Excerpt of an article by Steffen Kuhn and Dr. Igor Schnakenburg from the LÜNENDONK magazine "Artificial Intelligence".

Sixty percent of big data projects don't make it past their pilot and experimentation phase, Gartner has found. Why is that? And how can big data and AI algorithms be profitably deployed in the enterprise? One way: Data Thinking

The numbers often roll over when it comes to focus topics. On the one hand, AI solutions hold enormous potential for German companies, according to the undisputed mantra of a recent study by the eco association of the Internet industry. In 2025, they are expected to save around 330 billion euros in costs and make 150 billion euros more in revenue thanks to AI compared to 2019. Billions of euros, mind you. And according to a Lünendonk study, four out of five companies believe that AI will disruptively change their industry.

On the other hand, these figures do not contain any solution instructions: Which business models are enhanced or even enabled by data and algorithms, which projects can be implemented quickly and are relevant to practice, and how can the effort and benefits of different initiatives be compared?

For many reasons, AI projects, which are now generally a good thing everywhere, are often launched without a clear definition of goals or strategy. But important, somewhat more detailed core questions are then often not yet clarified: What problem is AI actually supposed to (re)solve? Where are inefficiencies in a process that can be identified or eliminated with the help of AI? What pays off for customers? Only when such questions have been intensively addressed and answers have been found should the development of a solution begin. Blind promises by any AI provider that they can solve one or all problems, on the other hand, should be met with skepticism.

Design Thinking, CRISP-Data Mining and Scrum

So far, there is no specific standard framework for the development of data-driven solution models. Common frameworks such as Design Thinking describe processes for unfolding optimal user orientation, creativity and innovation.
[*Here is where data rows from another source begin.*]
(* ===== verification/LogLife.v ===== *)
(** * The life of a run's logs

    Appending statements, the archiver, the trimmer, the deletion of runs and the
    readers, interleaved statement by statement over [LogStore].  There is one
    archiver and one trimmer, as the advisory locks of [archiver.go] and
    [log_trim.go] ensure; deletions run any number at a time.  A statement
    reported as failed had no effect. *)

From S2P Require Import Prelude GoStrings StoreRuns LogStore.
From stdpp Require Import options.

(** Where [archiveRunLogs] is: before the read, the upload, the record, and the
    removal of an object without a record. *)
Inductive archiver :=
| AIdle | ATail (id : runid) | APut (id : runid) (l : list LogLine) | ACreate (id : runid) (l : list LogLine) | AUndo (id : runid).
(** Where [runLogTrimOnce] is with a candidate: before it looks for the object,
    before and between the statements of the transaction, before it reads the
    record of an incomplete archive, and before it deletes the record. *)
Inductive trimmer :=
| TIdle | TVerify (id : runid) | TTrim (id : runid) | TDelete (id : runid) (maxSeq : Z) | TFetch (id : runid) | TDrop (id : runid).
(** Where [deleteRunEverywhere] is: before the objects, the row, and the object
    again. *)
Inductive stage := DelObject | DelRow | DelAgain.

(** [lf_open] are the inserting statements under way; [lf_drawn], [lf_written],
    [lf_dropped], [lf_doomed] and [lf_leaked] keep the sequence numbers given out, the
    lines whose statements ended, those that a statement passed over, the runs whose
    deletion began, and those for which the removal of an object failed. *)
Record life := MkLife {
  lf_logs : logs;
  lf_open : list (runid * list LogLine);
  lf_archiver : archiver;
  lf_trimmer : trimmer;
  lf_deleters : list (runid * stage);
  lf_written : list (runid * LogLine);
  lf_dropped : list (runid * LogLine);
  lf_drawn : gset Z;
  lf_doomed : gset runid;
  lf_leaked : gset runid
}.

Definition with_logs (s : logs) (x : life) : life :=
  MkLife s (lf_open x) (lf_archiver x) (lf_trimmer x) (lf_deleters x) (lf_written x) (lf_dropped x) (lf_drawn x) (lf_doomed x) (lf_leaked x).
Definition with_open (o : list (runid * list LogLine)) (w : list (runid * LogLine)) (drawn : gset Z) (x : life) : life :=
  MkLife (lf_logs x) o (lf_archiver x) (lf_trimmer x) (lf_deleters x) w (lf_dropped x) drawn (lf_doomed x) (lf_leaked x).
Definition with_archiver (a : archiver) (x : life) : life :=
  MkLife (lf_logs x) (lf_open x) a (lf_trimmer x) (lf_deleters x) (lf_written x) (lf_dropped x) (lf_drawn x) (lf_doomed x) (lf_leaked x).
Definition with_trimmer (t : trimmer) (x : life) : life :=
  MkLife (lf_logs x) (lf_open x) (lf_archiver x) t (lf_deleters x) (lf_written x) (lf_dropped x) (lf_drawn x) (lf_doomed x) (lf_leaked x).
Definition with_deleters (d : list (runid * stage)) (doomed : gset runid) (x : life) : life :=
  MkLife (lf_logs x) (lf_open x) (lf_archiver x) (lf_trimmer x) d (lf_written x) (lf_dropped x) (lf_drawn x) doomed (lf_leaked x).
Definition with_leaked (id : runid) (x : life) : life :=
  MkLife (lf_logs x) (lf_open x) (lf_archiver x) (lf_trimmer x) (lf_deleters x) (lf_written x) (lf_dropped x) (lf_drawn x) (lf_doomed x)
    ({[id]} ∪ lf_leaked x).
Definition with_dropped (d : list (runid * LogLine)) (x : life) : life :=
  MkLife (lf_logs x) (lf_open x) (lf_archiver x) (lf_trimmer x) (lf_deleters x) (lf_written x) d (lf_drawn x) (lf_doomed x) (lf_leaked x).

(** No statement of the run is under way. *)
Definition quiet (id : runid) (x : life) : Prop := id ∉ (lf_open x).*1.

(** The lines of the statements under way come after [m] in the sequence. *)
Definition above (id : runid) (m : Z) (x : life) : Prop := ∀ lines l, (id, lines) ∈ lf_open x → l ∈ lines → (m < ll_Seq l)%Z.

(** The steps.  The trimmer's candidates were archived, hence sealed, at least a day
    before: its check finds no statement under way ([late] is false); or it finds some
    ([late] is true), which may end at any time from then on, but none that began
    before the archiver read the lines, so what they insert comes after these in the
    sequence.  A row is deleted while no statement references it and no transaction
    holds its archive record. *)
Section steps.
Variable late : bool.
Definition settling (id : runid) (m : Z) (x : life) : Prop := if late then above id m x else quiet id x.

Inductive life_step_of : life → life → Prop :=
| ls_finish x id :
    is_Some (lg_runs (lf_logs x) !! id) →
    life_step_of x (with_logs (MkLogs (<[id := true]> (lg_runs (lf_logs x))) (lg_rows (lf_logs x)) (lg_archives (lf_logs x))
                              (lg_objects (lf_logs x))) x)
| ls_append x id lines :
    start_append id lines (lf_logs x) = Inserting lines →
    NoDup (ll_Seq <$> lines) → (∀ l, l ∈ lines → (0 < ll_Seq l)%Z ∧ (ll_Seq l ∉ lf_drawn x)) →
    life_step_of x (with_open ((id, lines) :: lf_open x) (lf_written x) (list_to_set (ll_Seq <$> lines) ∪ lf_drawn x) x)
| ls_dropped x id lines :
    start_append id lines (lf_logs x) = Dropped → life_step_of x (with_dropped ((pair id <$> lines) ++ lf_dropped x) x)
| ls_commit x o1 id lines o2 :
    lf_open x = o1 ++ (id, lines) :: o2 →
    life_step_of x (with_logs (commit_append id lines (lf_logs x))
                   (with_open (o1 ++ o2) ((pair id <$> lines) ++ lf_written x) (lf_drawn x) x))
| ls_abort x o1 id lines o2 :
    lf_open x = o1 ++ (id, lines) :: o2 →
    life_step_of x (with_open (o1 ++ o2) (lf_written x) (lf_drawn x) x)
| ls_pick x id :
    lf_archiver x = AIdle → needs_archival id (lf_logs x) = true → life_step_of x (with_archiver (ATail id) x)
| ls_tail x id :
    lf_archiver x = ATail id → life_step_of x (with_archiver (APut id (TailLogs id 0 archive_cap (lf_logs x))) x)
| ls_put x id l :
    lf_archiver x = APut id l →
    life_step_of x (with_logs (set_objects (<[id := l]> (lg_objects (lf_logs x))) (lf_logs x)) (with_archiver (ACreate id l) x))
| ls_archive_fails x id l :
    lf_archiver x = ATail id ∨ lf_archiver x = APut id l → life_step_of x (with_archiver AIdle x)
| ls_create x id l s :
    lf_archiver x = ACreate id l → CreateLogArchive id l (lf_logs x) = Some s →
    life_step_of x (with_logs s (with_archiver AIdle x))
| ls_create_fails x id l :
    lf_archiver x = ACreate id l → life_step_of x (with_archiver (AUndo id) x)
| ls_undo x id :
    lf_archiver x = AUndo id → life_step_of x (with_logs (delete_object id (lf_logs x)) (with_archiver AIdle x))
| ls_undo_fails x id l :
    lf_archiver x = AUndo id ∨ lf_archiver x = ACreate id l → life_step_of x (with_leaked id (with_archiver AIdle x))
| ls_candidate x id a :
    lf_trimmer x = TIdle → lg_archives (lf_logs x) !! id = Some a → la_Trimmed a = false →
    life_step_of x (with_trimmer (TVerify id) x)
| ls_missing x id :
    lf_trimmer x = TVerify id → lg_objects (lf_logs x) !! id = None → life_step_of x (with_trimmer (TDrop id) x)
| ls_found x id :
    lf_trimmer x = TVerify id → is_Some (lg_objects (lf_logs x) !! id) → life_step_of x (with_trimmer (TTrim id) x)
| ls_check x id m :
    lf_trimmer x = TTrim id → settling id m x → trim_checks id (lf_logs x) = TrimUpTo m → life_step_of x (with_trimmer (TDelete id m) x)
| ls_incomplete x id :
    lf_trimmer x = TTrim id → trim_checks id (lf_logs x) = TrimIncomplete → life_step_of x (with_trimmer (TFetch id) x)
| ls_fetch x id a :
    lf_trimmer x = TFetch id → lg_archives (lf_logs x) !! id = Some a → legacy a = true →
    life_step_of x (with_trimmer (TDrop id) x)
| ls_drop x id :
    lf_trimmer x = TDrop id → life_step_of x (with_logs (DeleteLogArchive id (lf_logs x)) (with_trimmer TIdle x))
| ls_trim x id m :
    lf_trimmer x = TDelete id m → life_step_of x (with_logs (trim_deletes id m (lf_logs x)) (with_trimmer TIdle x))
| ls_trim_stops x : life_step_of x (with_trimmer TIdle x)
| ls_delete x id :
    lg_runs (lf_logs x) !! id = Some true →
    life_step_of x (with_deleters ((id, DelObject) :: lf_deleters x) ({[id]} ∪ lf_doomed x) x)
| ls_delete_object x d1 id d2 :
    lf_deleters x = d1 ++ (id, DelObject) :: d2 →
    life_step_of x (with_logs (delete_object id (lf_logs x)) (with_deleters (d1 ++ (id, DelRow) :: d2) (lf_doomed x) x))
| ls_delete_row x d1 id d2 :
    lf_deleters x = d1 ++ (id, DelRow) :: d2 → quiet id x → (∀ m, lf_trimmer x ≠ TDelete id m) →
    life_step_of x (with_logs (delete_run id (lf_logs x)) (with_deleters (d1 ++ (id, DelAgain) :: d2) (lf_doomed x) x))
| ls_delete_fails x d1 id st d2 :
    lf_deleters x = d1 ++ (id, st) :: d2 → st ≠ DelAgain → life_step_of x (with_deleters (d1 ++ d2) (lf_doomed x) x)
| ls_delete_again x d1 id d2 :
    lf_deleters x = d1 ++ (id, DelAgain) :: d2 →
    life_step_of x (with_logs (delete_object id (lf_logs x)) (with_deleters (d1 ++ d2) (lf_doomed x) x))
| ls_delete_again_fails x d1 id d2 :
    lf_deleters x = d1 ++ (id, DelAgain) :: d2 → life_step_of x (with_leaked id (with_deleters (d1 ++ d2) (lf_doomed x) x)).
End steps.
Abbreviation life_step := (life_step_of false).

(** At first there are runs and nothing else. *)
Definition life_init (runs : gmap runid bool) : life :=
  MkLife (MkLogs runs ∅ ∅ ∅) [] AIdle TIdle [] [] [] ∅ ∅ ∅.
Definition lives_of (late : bool) (x : life) : Prop := ∃ runs, rtc (life_step_of late) (life_init runs) x.
Abbreviation lives := (lives_of false).

(** ** Rows and archives *)

Definition ascending (l : list LogLine) : Prop := StronglySorted Z.lt (ll_Seq <$> l).

Lemma ascending_NoDup l : ascending l → NoDup l.
Proof.
  unfold ascending. induction l as [|x l IH]; simpl; [constructor|]. intros [Hs Hx]%StronglySorted_inv.
  constructor; [|by apply IH]. intros Hin. rewrite Forall_forall in Hx.
  specialize (Hx (ll_Seq x) ltac:(by apply list_elem_of_fmap_2)). lia.
Qed.

Lemma insert_row_perm x l : insert_row x l ≡ₚ x :: l.
Proof.
  induction l as [|y l IH]; simpl; [done|]. destruct (_ <? _)%Z; [done|]. rewrite IH. apply Permutation_swap.
Qed.

Lemma insert_rows_perm xs l : foldr insert_row l xs ≡ₚ xs ++ l.
Proof. induction xs as [|x xs IH]; simpl; [done|]. by rewrite insert_row_perm, IH. Qed.

Lemma insert_row_ascending x l : ascending l → (ll_Seq x ∉ (ll_Seq <$> l)) → ascending (insert_row x l).
Proof.
  unfold ascending. induction l as [|y l IH]; intros Hs Hx; simpl; [repeat constructor|].
  apply StronglySorted_inv in Hs as [Hs Hy]. rewrite Forall_forall in Hy. csimpl in Hx. apply not_elem_of_cons in Hx as [Hxy Hx].
  destruct (Z.ltb_spec (ll_Seq x) (ll_Seq y)); csimpl.
  - constructor; [constructor; [done|by apply Forall_forall]|]. apply Forall_forall. intros z [->|Hz]%elem_of_cons; [done|].
    specialize (Hy z Hz). lia.
  - constructor; [by apply IH|]. apply Forall_forall. intros z Hz. rewrite insert_row_perm in Hz. csimpl in Hz.
    apply elem_of_cons in Hz as [->|Hz]; [lia|by apply Hy].
Qed.

Lemma insert_rows_ascending xs l : ascending l → NoDup (ll_Seq <$> xs ++ l) → ascending (foldr insert_row l xs).
Proof.
  intros Hl. induction xs as [|x xs IH]; csimpl; [done|]. intros [Hx Hd]%NoDup_cons.
  apply insert_row_ascending; [by apply IH|]. by rewrite insert_rows_perm.
Qed.
(** The row of the presented credential after the insertions. *)
Lemma rotate_keeps k f id c lost now acc ref d d1 d2 :
  ad_credentials d !! id = Some c → rotation_allowed k f c now d = Some lost →
  insertAgentCredential k (in_family f (cr_Generation c + 1) acc)
    (match lost with Some rid => set_credentials (alter (revoke now) rid (ad_credentials d)) d | None => d end) = Some d1 →
  insertAgentCredential k (in_family f (cr_Generation c + 1) ref) d1 = Some d2 →
  nc_ID acc ≠ id ∧ nc_ID ref ≠ id ∧ nc_ID ref ≠ nc_ID acc
  ∧ ∃ m0, m0 = match lost with Some rid => alter (revoke now) rid (ad_credentials d) | None => ad_credentials d end
    ∧ m0 !! id = Some c ∧ m0 !! nc_ID acc = None ∧ m0 !! nc_ID ref = None ∧ extends same_credential (ad_credentials d) m0
    ∧ ad_credentials d2 = <[nc_ID ref := new_row k (in_family f (cr_Generation c + 1) ref)]>
                            (<[nc_ID acc := new_row k (in_family f (cr_Generation c + 1) acc)]> m0)
    ∧ ad_identities d2 = ad_identities d ∧ ad_tokens d2 = ad_tokens d
    ∧ (∀ x y, m0 !! x = Some y → cr_TokenHash y ≠ nc_TokenHash acc ∧ cr_TokenHash y ≠ nc_TokenHash ref)
    ∧ nc_TokenHash acc ≠ nc_TokenHash ref ∧ is_Some (ad_identities d !! k).
Proof.
  intros Hc Hl H1 H2. set (d0 := match lost with Some _ => _ | None => _ end) in H1.
  set (m0 := match lost with Some rid => alter (revoke now) rid (ad_credentials d) | None => ad_credentials d end).
  assert (ad_credentials d0 = m0 ∧ ad_identities d0 = ad_identities d ∧ ad_tokens d0 = ad_tokens d) as (Em & Ei & Et)
    by (unfold d0, m0; by destruct lost).
  apply insert_credential_ok in H1 as (-> & Ha & Hi & Hha). apply insert_credential_ok in H2 as (-> & Hr & _ & Hhr).
  cbn [ad_credentials set_credentials ad_identities ad_tokens] in *. rewrite Em in *. cbn [nc_ID in_family] in *. rewrite Ei, Et.
  apply lookup_insert_None in Hr as [Hr Hne].
  assert (m0 !! id = Some c) as Hid.
  { unfold m0. destruct lost as [rid|]; [|done]. rewrite lookup_alter_ne; [done|]. intros ->.
    apply rotation_lost in Hl as ([t Ht] & _ & r & Hrr & Hsafe & _). rewrite Hc in Hrr. injection Hrr as <-.
    unfold replacementIsSafe in Hsafe. rewrite Ht in Hsafe. simpl in Hsafe. by rewrite !andb_false_r in Hsafe. }
  split; [intros E; rewrite E in Ha; congruence|]. split; [intros E; rewrite E in Hr; congruence|]. split; [congruence|]. exists m0. split_and!; try done.
  - unfold m0. destruct lost; [|reflexivity]. apply extends_alter; [apply _|]. intros; apply revoke_same.
  - intros x y Hx. split; [by eapply Hha|]. apply (Hhr x). rewrite lookup_insert_ne; [done|]. intros E. rewrite E in Ha. congruence.
  - specialize (Hhr (nc_ID acc)). rewrite lookup_insert_eq in Hhr. by apply (Hhr _ eq_refl).
  - by rewrite <-Ei.
Qed.

Lemma rotate_to_older k f id c lost now overlap acc ref d d' :
  ad_credentials d !! id = Some c → rotation_allowed k f c now d = Some lost →
  rotate_to k f id c lost now overlap acc ref d = Some d' → older d d'.
Proof.
  intros Hc Hl (d1 & d2 & H1 & H2 & ->)%rotate_to_ok.
  destruct (rotate_keeps _ _ _ _ _ _ _ _ _ _ _ Hc Hl H1 H2) as (Ha & Hr & _ & m0 & _ & Hid & Hna & Hnr & He & Ed & Ei & Et & _).
  split; cbn; [|by rewrite Et|by rewrite Ei]. etrans; [exact He|]. rewrite Ed. etrans; [|etrans].
  - apply extends_insert_new; [apply _|exact Hna].
  - apply extends_insert_new; [apply _|]. rewrite lookup_insert_None. split; [exact Hnr|].
    intros E. apply insert_credential_ok in H2 as (_ & H2 & _). apply insert_credential_ok in H1 as (-> & _).
    cbn in H2. by rewrite E, lookup_insert_eq in H2.
  - apply extends_alter; [apply _|]. intros x Hx. rewrite !lookup_insert_ne in Hx by done. rewrite Hid in Hx. injection Hx as <-.
    unfold marked. destruct (cr_SupersededAt c) eqn:Es; [apply replace_same|by apply supersede_same].
Qed.

Lemma store_step_older d d' : store_step d d' → older d d'.
Proof.
  intros [d0|d0 id t d1 H|d0 id now|d0 newid missed eid hash issue now H|d0 newid missed issue _ _|d0 id hash now acc ref overlap _ _
         |d0 agentID enabled now|d0 agentID now|d0 id now].
  - done.
  - unfold CreateAgentEnrollmentToken in H. destruct (_ || _) eqn:E; [done|]. injection H as <-. apply older_tokens.
    apply extends_insert_new; [apply _|]. apply orb_false_iff in E as [E _]. apply orb_false_iff in E as [E _].
    apply bool_decide_eq_false in E. by apply eq_None_not_Some.
  - apply older_tokens, extends_alter; [apply _|]. intros t _. by split.
  - pose proof (consume_cases newid missed eid hash issue now d0) as Hc. destruct (ConsumeAgentEnrollment _ _ _ _ _ _ _) as [r d1].
    destruct Hc as [(e & _ & ->)|(t & k & i & d1' & d2 & d3 & _ & Ht & _ & Hu & _ & _ & _ & Hf & H2 & H3 & ->)]; [done|]. cbn [snd].
    etrans; [by eapply identity_for_older|]. etrans; [by eapply insert_credential_older|].
    trans d3; [destruct (is_Refresh issue); [by eapply insert_credential_older|by subst]|].
    apply older_tokens, extends_alter; [apply _|]. intros x _. by split.
  - pose proof (external_cases newid missed issue d0) as Hc. destruct (IssueExternalAgentAccess _ _ _ _) as [r d1].
    destruct Hc as [(e & _ & ->)|(k & i & d1' & _ & Hf & H2 & _)]; [done|]. cbn [snd].
    etrans; [by eapply identity_for_older|by eapply insert_credential_older].
  - pose proof (rotate_cases id hash now acc ref overlap d0) as Hc. destruct (RotateAgentRefresh _ _ _ _ _ _ _) as [r d1].
    destruct Hc as [(e & _ & _ & ->)|(c & i & f & Hc & _ & _ & _ & _ & _ & _ & _ & [(_ & _ & ->)|(lost & Hl & _ & Ht)])]; [done| |].
    + apply revoke_where_older.
    + by eapply rotate_to_older.
  - unfold SetAgentIdentityEnabled. destruct (getAgentIdentityByAgentID agentID d0) as [[k i]|] eqn:E; [|done].
    apply agent_row in E as [Hk _]. cbn [snd].
    assert (older d0 (set_identities (<[k := with_status enabled now i]> (ad_identities d0)) d0)) as Ho.
    { apply older_identities. eapply extends_insert; [apply _|exact Hk|apply with_status_same]. }
    destruct enabled; [done|]. etrans; [exact Ho|apply revoke_where_older].
  - unfold RevokeAgentIdentityCredentials. destruct (getAgentIdentityByAgentID agentID d0) as [[k i]|]; [|done].
    apply revoke_where_older.
  - unfold TouchAgentCredential. destruct (ad_credentials d0 !! id) as [c|] eqn:E; [|done]. cbn [snd].
    apply older_credentials. eapply extends_insert; [apply _|exact E|apply touch_same].
Qed.

Lemma steps_older d d' : rtc store_step d d' → older d d'.
Proof. induction 1 as [|x y z H _ IH]; [done|]. etrans; [by apply store_step_older|exact IH]. Qed.

(** ** Well-formed tables *)

(** The newest refresh credential of a family: neither revoked nor superseded. *)
Definition is_head (f : string) (c : AgentCredential) : Prop :=
  cr_Kind c = refresh ∧ cr_FamilyID c = Some f ∧ cr_RevokedAt c = None ∧ cr_SupersededAt c = None.
Definition one_head (m : gmap string AgentCredential) : Prop :=
  ∀ f k c k' c', m !! k = Some c → m !! k' = Some c' → is_head f c → is_head f c' → k = k'.

(** What a superseded credential names. *)
Definition linked (m : gmap string AgentCredential) (c : AgentCredential) : Prop :=
  cr_Kind c = refresh ∧ is_Some (cr_OverlapExpiresAt c)
  ∧ ∃ f rid r, cr_FamilyID c = Some f ∧ cr_ReplacedBy c = Some rid ∧ m !! rid = Some r ∧ cr_Kind r = refresh
      ∧ cr_FamilyID r = Some f ∧ cr_Generation r = (cr_Generation c + 1)%Z ∧ cr_IdentityID r = cr_IdentityID c.
Definition links (m : gmap string AgentCredential) : Prop :=
  ∀ k c, m !! k = Some c → is_Some (cr_SupersededAt c) → linked m c.

Record base_wf (d : agent_db) : Prop := {
  wf_identity : ∀ k c, ad_credentials d !! k = Some c →
    ∃ i, ad_identities d !! cr_IdentityID c = Some i ∧ (ai_Status i = disabled → is_Some (cr_RevokedAt c));
  wf_agent : ∀ k i k' i', ad_identities d !! k = Some i → ad_identities d !! k' = Some i' → ai_AgentID i = ai_AgentID i' → k = k';
  wf_subject : ∀ k i k' i', ad_identities d !! k = Some i → ad_identities d !! k' = Some i' → is_Some (ai_ExternalSubject i) →
    ai_EnrollmentMethod i = ai_EnrollmentMethod i' → ai_ExternalSubject i = ai_ExternalSubject i' → k = k';
  wf_family : ∀ f k c k' c', ad_credentials d !! k = Some c → ad_credentials d !! k' = Some c' →
    cr_FamilyID c = Some f → cr_FamilyID c' = Some f → cr_IdentityID c = cr_IdentityID c';
  wf_head : one_head (ad_credentials d);
  wf_named : ∀ k c, ad_credentials d !! k = Some c → cr_FamilyID c ≠ Some EmptyString;
  wf_hash : ∀ k c k' c', ad_credentials d !! k = Some c → ad_credentials d !! k' = Some c' → cr_TokenHash c = cr_TokenHash c' → k = k'
}.
Definition ids_wf (d : agent_db) : Prop := base_wf d ∧ links (ad_credentials d).

(** The rows of [m'] are those of [m], seen from [m']. *)
Definition covers (m m' : gmap string AgentCredential) : Prop :=
  ∀ k c', m' !! k = Some c' → ∃ c, m !! k = Some c ∧ same_credential c c'.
The cross-industry standard process for data mining (CRISP-DM) describes the necessary processes for developing data-driven business models and solutions. Agility describes the ability to process project-related and cross-organizational tasks flexibly and at increased speed.

Since new business models are a triad of just innovation, data science and agility, a combination makes sense to combine the best of design thinking, CRISP-DM and agile development into a new framework. This ultimately ensures that "Data Projects" can be completed with a higher success rate. At Detecon, we call this superposition of approaches "Data Thinking".

In Data Thinking, the focus is no longer on technology or data alone, but on the joint development of business models that are innovative, create value and can also be implemented. To this end, a project team consisting of an innovation coach, representatives of the business units involved, and also data scientists and data engineers identifies the business need and designs several solution approaches. Based on various proofs of concept, implementation difficulties are already identified in Lab mode and can therefore be weighed up or resolved before implementation. In the same way, the implementation of a specific business model can also be put on hold for the time being (early fail). In this way, the data thinking approach significantly reduces the failure rate of data-driven projects.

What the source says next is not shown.